POL269 Political Data Research
Javier Sajuria
05.02.2024
MEASURE:To infer population characteristics via survey research
PREDICT:To make predictions
EXPLAIN:To estimate the causal effect of a treatment on an outcome
Dear Registered Voter: WHAT IF YOUR NEIGHBORS KNEW WHETHER YOU VOTED? … We’re sending this mailing to you and your neighbours to publicize who does and does not vote. The chart shows the names of some of your neighbours, showing which have voted in the past. After the August 8 election, we intend to mail an updated chart. You and your neighbours will all know who voted and who did not. DO YOUR CIVIC DUTY–VOTE!
MAPEL DR | Name | Aug 2004 | Nov 2004 | Aug 2006 |
---|---|---|---|---|
9993 | JOSEPH JAMES SMITH | Voted | Voted | ?? |
9995 | JENNIFER KAY SMITH | Didn’t vote | Voted | ?? |
9997 | RICHARD B JACKSON | Didn’t vote | Voted | ?? |
9999 | KATHY MARIE JACKSON | Didn’t vote | Voted | ?? |
Unit of observation: Registered voters
Variables:
Variable | Description |
---|---|
birth | year of birth |
message | whether registered voter received the message (“yes” or “no”) |
voted | whether registered voter voted: 1= yes; 0=no |
Many of the most important research questions in politics involve estimating a causal effect:
Causal Effects refer to the cause-and-effect connection between two variables:
treatment variable (X):variable whose change may produce a change in the outcome variable
outcome variable (Y):variable that may change as a result of a change in the treatment variable
The causal relationship we are interested is
\[ X \rightarrow Y \]
In the voting dataset we have three variables, birth, message, and voted, and we aim to answer the research question: “Does social pressure increase the probability of turning out to vote?”

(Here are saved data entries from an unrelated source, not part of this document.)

(* ===== verification/RunExamples.v ===== *)
(** * A concrete history, the input of the witnesses

    One low-risk run: created, advanced with an allowed decision, parked,
    resumed.  Every step is evaluated. *)

From S2P Require Import Prelude GoStrings Sha256 GoTime GoJson RunTypes RunStates RunOutbox RunKernel RunSweeps RunInvariant RunOps RunAdvance RunMaint RunTrace.

#[export] Instance no_urls : UrlParser := fun _ => None.

Definition demo_cfg : Config := {|
  cfg_ContinuationTTL := 0; cfg_ContinuationRetention := 0; cfg_IdempotencyTTL := 0;
  cfg_RunRetention := 0; cfg_CreateRequestRetention := 0; cfg_OutboxMaxEvents := 0;
  cfg_OutboxRetention := 0; cfg_RunMaxLifetime := ∅; cfg_ZombieNoProgressWindow := 0;
  cfg_SweepBatchLimit := 0 |}.

Definition t0 : time := unix_epoch + 1700000000 * Second.
Definition at_minute (n : Z) : time := t0 + n * Minute.

Definition demo_snapshot : SnapshotInput := mk_SnapshotInput "policy" "model" "deps" "skills" "ctx".
Definition demo_create : CreateRunRequest :=
  mk_CreateRunRequest "req-1" "tenant-1" "workflow-1" "v1" " LOW " "input" demo_snapshot.

Definition demo_reference : DecisionReference := {|
  dr_DecisionID := "dec-1"; dr_RunID := ""; dr_StepID := ""; dr_AttemptIndex := 1;
  dr_Phase := "pre_tool"; dr_Decision := "ALLOW";
  dr_Obligations := [mk_DecisionObligation "attach_tag" "team" "blue" "" 0;
                     mk_DecisionObligation "limit_param" "max_step_seq_id" "100" "PRE_CONTEXT" 0];
  dr_DecisionHash := "decision-hash"; dr_HashValid := true; dr_HashKind := "stable" |}.

(** A decision side that knows one decision and accepts every receipt. *)
Definition demo_port : DecisionPort := {|
  IsDecisionConfirmed := fun id _ _ => (id =? "dec-1")%string;
  GetDecisionReference := fun id => if (id =? "dec-1")%string then Some demo_reference else None;
  IsDecisionConfirmedWithOwner := fun id _ _ _ _ => (id =? "dec-1")%string;
  ValidateExecutionReceiptForRun := fun _ _ _ _ _ _ => (true, []) |}.

Definition demo_advance (version seq : Z) (next : string) : AdvanceRunRequest := {|
  ar_ExpectedStateVersion := version; ar_StepID := "step-1"; ar_StepVersion := "1";
  ar_IdempotencyKey := fmt_d seq;
  ar_DecisionRef := mk_DecisionRef "dec-1" "decision-hash" "stable";
  ar_ExecutionReceiptRef := "receipt-1"; ar_ExecutionUsedResources := None;
  ar_ExecutionReceiptAt := t0; ar_IncomingStepSeqID := seq; ar_InputHash := "in";
  ar_OutputHash := "out"; ar_NextState := next |}.

Definition demo_park : ParkRunRequest := mk_ParkRunRequest 2 "step-2" 2 "" "waiting" 0.

Definition k0 : Kernel := NewKernel demo_cfg.
Definition k1 : Kernel := Eval vm_compute in fst (CreateRun demo_create t0 k0).
Definition demo_id : string := Eval vm_compute in
  match snd (CreateRun demo_create t0 k0) with Ok r => crr_RunID r | Err _ => "" end.
Definition k2 : Kernel := Eval vm_compute in
  fst (AdvanceRun (Some demo_port) demo_id (demo_advance 1 1 "") (at_minute 1) k1).
Definition k3 : Kernel := Eval vm_compute in fst (ParkRun demo_id demo_park (at_minute 2) k2).
Definition demo_token : string := Eval vm_compute in
  match snd (ParkRun demo_id demo_park (at_minute 2) k2) with
  | Ok r => prr_ContinuationToken r | Err _ => "" end.
Definition demo_resume : ResumeRunRequest := mk_ResumeRunRequest demo_token "go" "receipt-2" 3 "".
Definition k4 : Kernel := Eval vm_compute in
  fst (ResumeRun demo_id demo_resume (at_minute 3) k3).

(** Aborted after the advance, then asked to park. *)
Definition demo_abort : AbortRunRequest := mk_AbortRunRequest "stop".
Definition k5 : Kernel := Eval vm_compute in fst (AbortRun demo_id demo_abort (at_minute 3) k2).
Definition k6 : Kernel := Eval vm_compute in fst (ParkRun demo_id demo_park (at_minute 4) k5).

Definition no_run : runInstance :=
  mk_runInstance
    (mk_RunView "" "" "" "" "" "" 0 "" "" "" "" 0 "" "" "" ∅ 0 0 0 0
       (mk_RunSnapshot "" "" "" "" "" "" 0) (mk_RootAnchors "" "" "" "" "")) 0 false false 0.
Definition run_in (k : Kernel) (id : string) : runInstance := default no_run (k_runs k !! id).
Definition r1 : runInstance := Eval vm_compute in run_in k1 demo_id.
Definition r2 : runInstance := Eval vm_compute in run_in k2 demo_id.
Definition r3 : runInstance := Eval vm_compute in run_in k3 demo_id.
Definition r4 : runInstance := Eval vm_compute in run_in k4 demo_id.
Definition r5 : runInstance := Eval vm_compute in run_in k5 demo_id.
Definition r6 : runInstance := Eval vm_compute in run_in k6 demo_id.

Lemma step_exec (o : op) k k' : exec (MR := canonical_range) o k = k' -> step k k'.
Proof. intros <-. apply (step_op canonical_range). Qed.

Lemma k1_reach : reach demo_cfg 1 k1.
Proof.
  apply (steps_S _ _ k0); [constructor|].
  apply (step_exec (OpCreate demo_create t0)). vm_compute. reflexivity.
Qed.

Lemma k2_reach : reach demo_cfg 2 k2.
Proof.
  apply (steps_S _ _ k1); [exact k1_reach|].
  apply (step_exec (OpAdvance (Some demo_port) demo_id (demo_advance 1 1 "") (at_minute 1))).
  vm_compute. reflexivity.
Qed.

Lemma k3_reach : reach demo_cfg 3 k3.
Proof.
  apply (steps_S _ _ k2); [exact k2_reach|].
  apply (step_exec (OpPark demo_id demo_park (at_minute 2))). vm_compute. reflexivity.
Qed.

Lemma k4_reach : reach demo_cfg 4 k4.
Proof.
  apply (steps_S _ _ k3); [exact k3_reach|].
  apply (step_exec (OpResume demo_id demo_resume (at_minute 3))). vm_compute. reflexivity.
Qed.

Lemma k5_reach : reach demo_cfg 3 k5.
Proof.
  apply (steps_S _ _ k2); [exact k2_reach|].
  apply (step_exec (OpAbort demo_id demo_abort (at_minute 3))). vm_compute. reflexivity.
Qed.

Lemma k5_step : steps 1 k5 k6.
Proof.
  apply (steps_S _ _ k5); [constructor|].
  apply (step_exec (OpPark demo_id demo_park (at_minute 4))). vm_compute. reflexivity.
Qed.

Lemma k3_step : steps 1 k3 k4.
Proof.
  apply (steps_S _ _ k3); [constructor|].
  apply (step_exec (OpResume demo_id demo_resume (at_minute 3))). vm_compute. reflexivity.
Qed.

Lemma reach_reachable n k : reach demo_cfg n k -> Z.of_nat n + 1 < 2 ^ 64 -> reachable k.
Proof. intros Hr Hn. by exists demo_cfg, n. Qed.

What is the treatment variable?
What is the outcome variable?
The causal relationship we are interested in is:
\[ message \rightarrow voted \]
In this class, treatment variables will always be binary:
\[ \textrm{X}_i = \begin{cases} \textrm{1} \text{ if individual i takes the treatment} \\ \textrm{0} \text{ if inidividual i does not take the treatment}\end{cases} \]

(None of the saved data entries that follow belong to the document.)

(* ===== verification/RunCallTheorems.v ===== *)
(** * The properties of the single calls of the Run kernel

    For each call, when it succeeds and what it then does. *)

From S2P Require Import Prelude GoStrings Sha256 GoTime GoJson RunTypes RunStates RunOutbox RunKernel RunSweeps RunInvariant RunOps RunAdvance RunMaint RunEffect RunCalls RunTrace RunExamples.

Section Calls.
Context {JM : JsonMarshaler} {UP : UrlParser} {MR : MapRange}.

(** C1: an advance is accepted exactly when it should be.  On a fresh
    idempotency key, [AdvanceRun] succeeds if and only if the run is active,
    the request is complete, the expected version matches, the sequence
    number increases, the decision is known, confirmed, stable, bound to this
    run and step, of the announced kind and hash and executable, its receipt
    is valid, all its obligations are met and the transition is an edge of
    the state machine. *)
Theorem advance_accepted_iff port id req now k r q :
  k_runs k !! id = Some r -> rv_State (ri_view r) = state_name q ->
  k_idempotency k !! idem_key id req = None ->
  (exists resp, snd (AdvanceRun port id req now k) = Ok resp) <->
  (exists q' ref h, advance_ok port id req (ri_view r) q q' ref h).
Proof.
  intros Hr Hq Hfresh. split.
  - intros [resp E]. destruct (AdvanceRun port id req now k) as [k' res] eqn:Ea. simpl in E. subst res.
    destruct (AdvanceRun_Ok _ _ _ _ _ _ _ _ _ Hr Hq Hfresh Ea) as (ref & q' & h & _ & Hok & _).
    by exists q', ref, h.
  - intros (q' & ref & h & Hok). by eapply AdvanceRun_accepts.
Qed.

In the voting experiment, the treatment variable is:
\[ \textrm{message}_i = \begin{cases} \textrm{1} \text{ if registered voter i received message} \\ \textrm{0} \text{ if registered voter i did not}\end{cases} \]
Based on whether the individual receives the treatment, we speak of two different conditions
treatment is the condition with the treatment: \(X_i{=}\textrm{1}\)
control is the condition without the treatment: \(X_i{=}\textrm{0}\)
We will see different types of outcome variables
binary
non-binary
In the voting experiment, the outcome variable is:
\[ \textrm{voted}_i = \begin{cases} \textrm{1} \text{ if registered voter i voted}\\ \textrm{0} \text{ if registered voter i didn't vote}\end{cases} \]
what type of variable is voted?
The causal effect of X on Y is the change in the outcome variable caused by a change in the treatment variable
\[ \triangle Y_i = Y_i(X_i{=}\textrm{1}) - Y_i(X_i{=}\textrm{0}) \]
In the voting experiment, we aim to measure the extent to which the probability of voting changes as a result of receiving the social pressure message
Ideally, for each registered voter we would like to observe:
whether they voted after receiving the social pressure message: voted\(_i\)(message\(_i\)=1)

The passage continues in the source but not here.